Io non so se ancora nessuno si è posto la domanda, lecita, ma questo virus, che di virus sicuramente si tratta e non lo nego, ma è a ore? E per lo più è anche deleterio per alcune particolari categorie e in particolari momenti? Perchè queste domande? Ho notato che c'è un forte accanimento a porre divieti soprattutto e particolarmente nelle ore serali, con la “scusante” che si creano più assembramenti e consumo di alcolici che sono portatori di riunioni giovanili, con la “scusante” che nelle ore serali ci potrebbero essere troppi spettacoli teatrali o cinematografici che inducono persone a raggrupparsi, con la “scusante” che per le strade ci sarebbero troppe persone, che vista anche questa stagione confortevole, si soffermerebbero troppo a respirare, “con la dovuta mascherina” un poco di aria nelle ore fuori lavoro (quello che c'è rimasto).
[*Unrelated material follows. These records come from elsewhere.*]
#[global] Open Scope Z_scope.

Declare Scope relay_scope.
Delimit Scope relay_scope with relay.

(** ** Rust's [Result], and computations that may panic *)

(** Rust's [Result<A, E>]. *)
Inductive result (A E : Type) : Type :=
| Ok (a : A)
| Err (e : E).
Arguments Ok {A E} a.
Arguments Err {A E} e.

(** The result of evaluating code that may panic: either a value or the panic
    message.  A panic unwinds the task that raised it, so nothing after it
    runs. *)
Inductive outcome (A : Type) : Type :=
| Done (a : A)
| Panicked (msg : string).
Arguments Done {A} a.
Arguments Panicked {A} msg.

#[export] Instance result_eq_dec {A E} `{EqDecision A, EqDecision E} :
  EqDecision (result A E).
Proof. solve_decision. Defined.

#[export] Instance outcome_ret : MRet outcome := @Done.
#[export] Instance outcome_bind : MBind outcome :=
  fun _ _ f m => match m with Done a => f a | Panicked s => Panicked s end.

Definition is_ok {A E} (r : result A E) : bool :=
  match r with Ok _ => true | Err _ => false end.

(** [Result::ok] *)
Definition ok {A E} (r : result A E) : option A :=
  match r with Ok a => Some a | Err _ => None end.

(** [Option::ok_or] *)
Definition ok_or {A E} (e : E) (o : option A) : result A E :=
  match o with Some a => Ok a | None => Err e end.

(** [Result::map_err] *)
Definition map_err {A E F} (f : E -> F) (r : result A E) : result A F :=
  match r with Ok a => Ok a | Err e => Err (f e) end.

(** [Result::map] *)
Definition map_ok {A B E} (f : A -> B) (r : result A E) : result B E :=
  match r with Ok a => Ok (f a) | Err e => Err e end.

(** [Result::and_then], the [?] operator on pure code. *)
Definition and_then {A B E} (r : result A E) (k : A -> result B E) : result B E :=
  match r with Ok a => k a | Err e => Err e end.

(** The [?] operator inside an effectful function that itself returns a
    [Result]: on [Err] the rest of the function is skipped. *)
Definition try_bind {M : Type -> Type} `{MRet M, MBind M} {A B E}
    (m : M (result A E)) (k : A -> M (result B E)) : M (result B E) :=
  m ≫= fun r => match r with Ok a => k a | Err e => mret (Err e) end.

(** [iter.map(f).collect::<Result<Vec<_>, _>>()]: stops at the first [Err]. *)
Fixpoint collect_results {A B E} (f : A -> result B E) (l : list A) :
    result (list B) E :=
  match l with
  | [] => Ok []
  | a :: l' => and_then (f a) (fun b => map_ok (cons b) (collect_results f l'))
  end.

Notation "'let!' x ':=' m 'in' k" := (mbind (fun x => k) m)
  (at level 10, x pattern, m at level 100, k at level 200)
  : relay_scope.
Notation "'let?' x ':=' m 'in' k" := (try_bind m (fun x => k))
  (at level 10, x pattern, m at level 100, k at level 200)
  : relay_scope.
Notation "'let*' x ':=' m 'in' k" := (and_then m (fun x => k))
  (at level 10, x pattern, m at level 100, k at level 200)
  : relay_scope.
#[global] Open Scope relay_scope.

(** ** Machine integers *)

(** The two cargo profiles: arithmetic overflow panics in [Debug] and wraps
    around in [Release] (the profile of the repository's [Cargo.toml] does not
    turn overflow checks on). *)
Inductive build_profile : Type := Debug | Release.

Definition u64_modulus : Z := 2 ^ 64.
Definition u64_max : Z := u64_modulus - 1.
Definition u64_range (x : Z) : Prop := 0 <= x < u64_modulus.
Definition u256_range (x : Z) : Prop := 0 <= x < 2 ^ 256.

(** [a + b] on [u64] *)
Definition u64_add (p : build_profile) (a b : Z) : outcome Z :=
  if a + b <? u64_modulus then Done (a + b)
  else match p with
       | Debug => Panicked "attempt to add with overflow"
       | Release => Done ((a + b) mod u64_modulus)
       end.

(** [a % b] on [u64] *)
Definition u64_rem (a b : Z) : outcome Z :=
  if b =? 0
  then Panicked "attempt to calculate the remainder with a divisor of zero"
  else Done (a mod b).

(** [a / b] on [u64] *)
Definition u64_div (a b : Z) : outcome Z :=
  if b =? 0 then Panicked "attempt to divide by zero" else Done (a / b).

(** [u64::to_string]: the decimal digits. *)
Definition u64_to_string (x : Z) : string := pretty x.

(** ** Bytes and fixed-size arrays *)

#[export] Instance byte_eq_dec : EqDecision byte := Byte.byte_eq_dec.

#[export] Instance byte_countable : Countable byte.
Proof.
  refine (inj_countable Byte.to_N Byte.of_N _).
  intros b. apply Byte.of_to_N.
Defined.

Definition byte_of_Z (z : Z) : byte :=
  default x00 (Byte.of_N (Z.to_N (z mod 256))).

Definition Z_of_byte (b : byte) : Z := Z.of_N (Byte.to_N b).

(** [uN::to_le_bytes] for an integer of [n] bytes. *)
Fixpoint to_le_bytes (n : nat) (z : Z) : list byte :=
  match n with
  | O => []
  | S n' => byte_of_Z z :: to_le_bytes n' (z / 256)
  end.

(** [uN::from_le_bytes] *)
Fixpoint from_le_bytes (l : list byte) : Z :=
  match l with
  | [] => 0
  | b :: l' => Z_of_byte b + 256 * from_le_bytes l'
  end.
(* ===== verification/UseCaseTests.v ===== *)
(** * The unit tests of the [usecase] crate

    The test modules of [submit_bid.rs], [get_header.rs], [unblind_block.rs] and
    [register_validator.rs], with their mocks of the two traits: each mock is an instance
    of [Storage] or [Auctioneer], and each test a computation that answers whether its
    assertions hold and panics where the test would.  The tests of all
    crates are run together in [IntegrationTest.v]. *)

From S2P Require Import Prelude Effects External Concrete Crypto Entity Storage Auctioneer.
From S2P Require Import UseCase UseCaseSpec.

(** [Result::unwrap] and [unwrap_err] *)
Definition unwrap {A E} (r : result A E) : outcome A :=
  match r with
  | Ok a => Done a
  | Err _ => Panicked "called `Result::unwrap()` on an `Err` value"
  end.

Definition unwrap_err {A E} (r : result A E) : outcome E :=
  match r with
  | Ok _ => Panicked "called `Result::unwrap_err()` on an `Ok` value"
  | Err e => Done e
  end.

(** [slot.wrapping_sub(1)] *)
Definition wrapping_pred (slot : Z) : Z := (slot - 1) mod u64_modulus.

(** A test passes when it returns with all its assertions true. *)
Definition passes (test : outcome bool) : bool :=
  match test with Done b => b | Panicked _ => false end.

Section usecase_tests.
Context `{Blst, Alloy, TreeHashLib, HexLib}.

(** The test harness runs one task alone. *)
Definition run_alone {S A R} `{!Storage S, !Auctioneer A} (storage : S) (auctioneer : A)
    (p : task R) : outcome R * World S A :=
  run (relay_handler storage_handler Z.of_N) p (mkWorld storage auctioneer 0).

Definition key_gen (b : byte) : outcome SecretKey := unwrap (sk_key_gen (repeat b 32) []).

Definition public_key_of (sk : SecretKey) : outcome BlsPublicKey :=
  unwrap (BlsPublicKey_deserialize (fb_bytes (pk_compress (sk_to_pk sk)))).

Definition sign_bytes (sk : SecretKey) (msg : list byte) : outcome BlsSignature :=
  unwrap (BlsSignature_deserialize (fb_bytes (sig_compress (sk_sign sk msg DST [])))).

Definition zero_attributes : PayloadAttributes := {|
  pa_timestamp := 0;
  pa_prev_randao := array_default 32;
  pa_suggested_fee_recipient := Address_default;
|}.

Definition wrong : list byte := String.list_byte_of_string "wrong".

(** The payload of the tests, with the fields in which they differ. *)
Definition test_payload (number timestamp : Z) (prev_randao block_hash : B256) :
    ExecutionPayload := {|
  ep_parent_hash := B256_default;
  ep_fee_recipient := Address_default;
  ep_state_root := B256_default;
  ep_receipts_root := B256_default;
  ep_logs_bloom := repeat x00 256;
  ep_prev_randao := prev_randao;
  ep_block_number := number;
  ep_gas_limit := 30000000;
  ep_gas_used := 15000000;
  ep_timestamp := timestamp;
  ep_extra_data := [];
  ep_base_fee_per_gas := mkU256 0;
  ep_block_hash := block_hash;
  ep_transactions := [];
  ep_withdrawals := [];
  ep_blob_gas_used := 0;
  ep_excess_blob_gas := 0;
|}.

(** ** [submit_bid.rs] *)

Record SubmitMockStorage : Type := {
  sms_head_slot : HeadSlot;
  sms_payload_attributes : PayloadAttributes;
  sms_whitelist : list BlsPublicKey;
  sms_duties : list ProposerDuty;
  sms_blinded_saved : bool;
}.

Definition SubmitMockStorage_new (head_slot : HeadSlot) (attrs : PayloadAttributes) :
    SubmitMockStorage := {|
  sms_head_slot := head_slot; sms_payload_attributes := attrs; sms_whitelist := [];
  sms_duties := []; sms_blinded_saved := false;
|}.

#[local] Instance SubmitMockStorage_Storage : Storage SubmitMockStorage := {
  set_head_slot slot s :=
    {| sms_head_slot := slot; sms_payload_attributes := sms_payload_attributes s;
       sms_whitelist := sms_whitelist s; sms_duties := sms_duties s;
       sms_blinded_saved := sms_blinded_saved s |};
  read_head_slot s := sms_head_slot s;
  set_payload_attributes _ s := s;
  read_payload_attributes s := sms_payload_attributes s;
  set_validator_registration _ _ s := s;
  set_validator_registrations _ s := s;
  read_validator_registration _ _ := None;
  empty_validator_regs _ := true;
  is_whitelisted_builder key s := bool_decide (key ∈ sms_whitelist s);
  set_proposer_duties _ s := s;
  find_duty_by_slot slot s := List.find (fun d => pd_slot d =? slot) (sms_duties s);
  read_proposer_duties s := sms_duties s;
  set_blinded_block_response _ _ s :=
    {| sms_head_slot := sms_head_slot s; sms_payload_attributes := sms_payload_attributes s;
       sms_whitelist := sms_whitelist s; sms_duties := sms_duties s;
       sms_blinded_saved := true |};
  read_blinded_block_response _ _ := None;
  set_delivered_blocks _ s := s;
}.

Record SubmitMockAuctioneer : Type := { sma_should_fail : bool }.

#[local] Instance SubmitMockAuctioneer_Auctioneer : Auctioneer SubmitMockAuctioneer := {
  compare_and_bid _ _ _ a :=
    (if sma_should_fail a then Err (BidValueNotHighEnough "50" "100") else Ok tt, a);
  get_best_bid _ _ a := (Err (BidNotFound 0), a);
}.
Ma durante la mattina e nel pomeriggio queste accurate ricerche di sopperire assembramenti per tutelare la sicurezza del cittadino non esistono, evidentemente il virus è un dormiglione....lo dicevano i nostri vecchi...”la sera leone e la mattina c.....ne”...i supermercati creano assembramenti inverosimili, per un etto di prosciutto davanti al banco della gastronomia si creano addirittura “mercati”, la scuola, quella tanto osannata e criticata, quella che i tanti genitori hanno difeso a spada tratta per la tutela dei loro figli, e poi tutti fuori all'attesa dell'uscita del loro “eroe” figlio, tutti ammassati, come se il loro figlio non sapesse nemmeno camminare o in che mondo vive, tutti fuori con e spesso tanti senza neppure la mascherina e senza alcun controllo, perchè a quell'ora, diurna, non scattano le ordinanze di piazze chiuse e strade deserte, il coprifuoco è notturno!. Per non parlare delle code a qualsiasi ufficio statale o privato a cui siamo obbligati a dover intervenire per pratiche diverse che la nostra pesante burocrazia ci richiede, e anche qui comunque sono assembramenti “non pericolosi” sono diurni. E avrei ancora tanti da elencare, ma quello che più salta evidente di questo virus è la sua viralità intellettuale, ovvero colpisce soprattutto nella sfera culturale, si guardi a come cinema, teatri, biblioteche, soffrano e siano sulla definitiva chiusura, colpisce poi soprattutto sul contatto umano e di scambio d'opinioni, perchè non ci possiamo più trattenere “la sera e la notte” che sono le ore in cui saremmo liberi da impegni, a scambiarci pensieri, vedute e commentare o criticare, proporre o ideare , il distanziamento è assolutamente urgente per queste cose soprattutto. E allora si rimane a casa, bene ne siamo coscienti e doverosi, e a casa se non vogliamo proprio stare fissi al pc, potremmo guardare la televisione ed ecco che la potenza “virus” è valsa a propinarci spettacoli spazzatura che incutono paura e terrore misto a un'eccessiva e deleteria psicologicamente invasione di spot pubblicitari, eh si “loro” lo sanno che siamo a casa, “loro” quelli dello share lo sanno che sei “obbligato” a guardare e perciò ….come diceva un vecchio proverbio.... “pancia mia fatti capanna”......Il virus è a ore e a soggetto, soprattutto deleterio per chi ha ancora un poco di cervello e mortale a chi tenta di ragionare.


Roberto Busembai (errebi)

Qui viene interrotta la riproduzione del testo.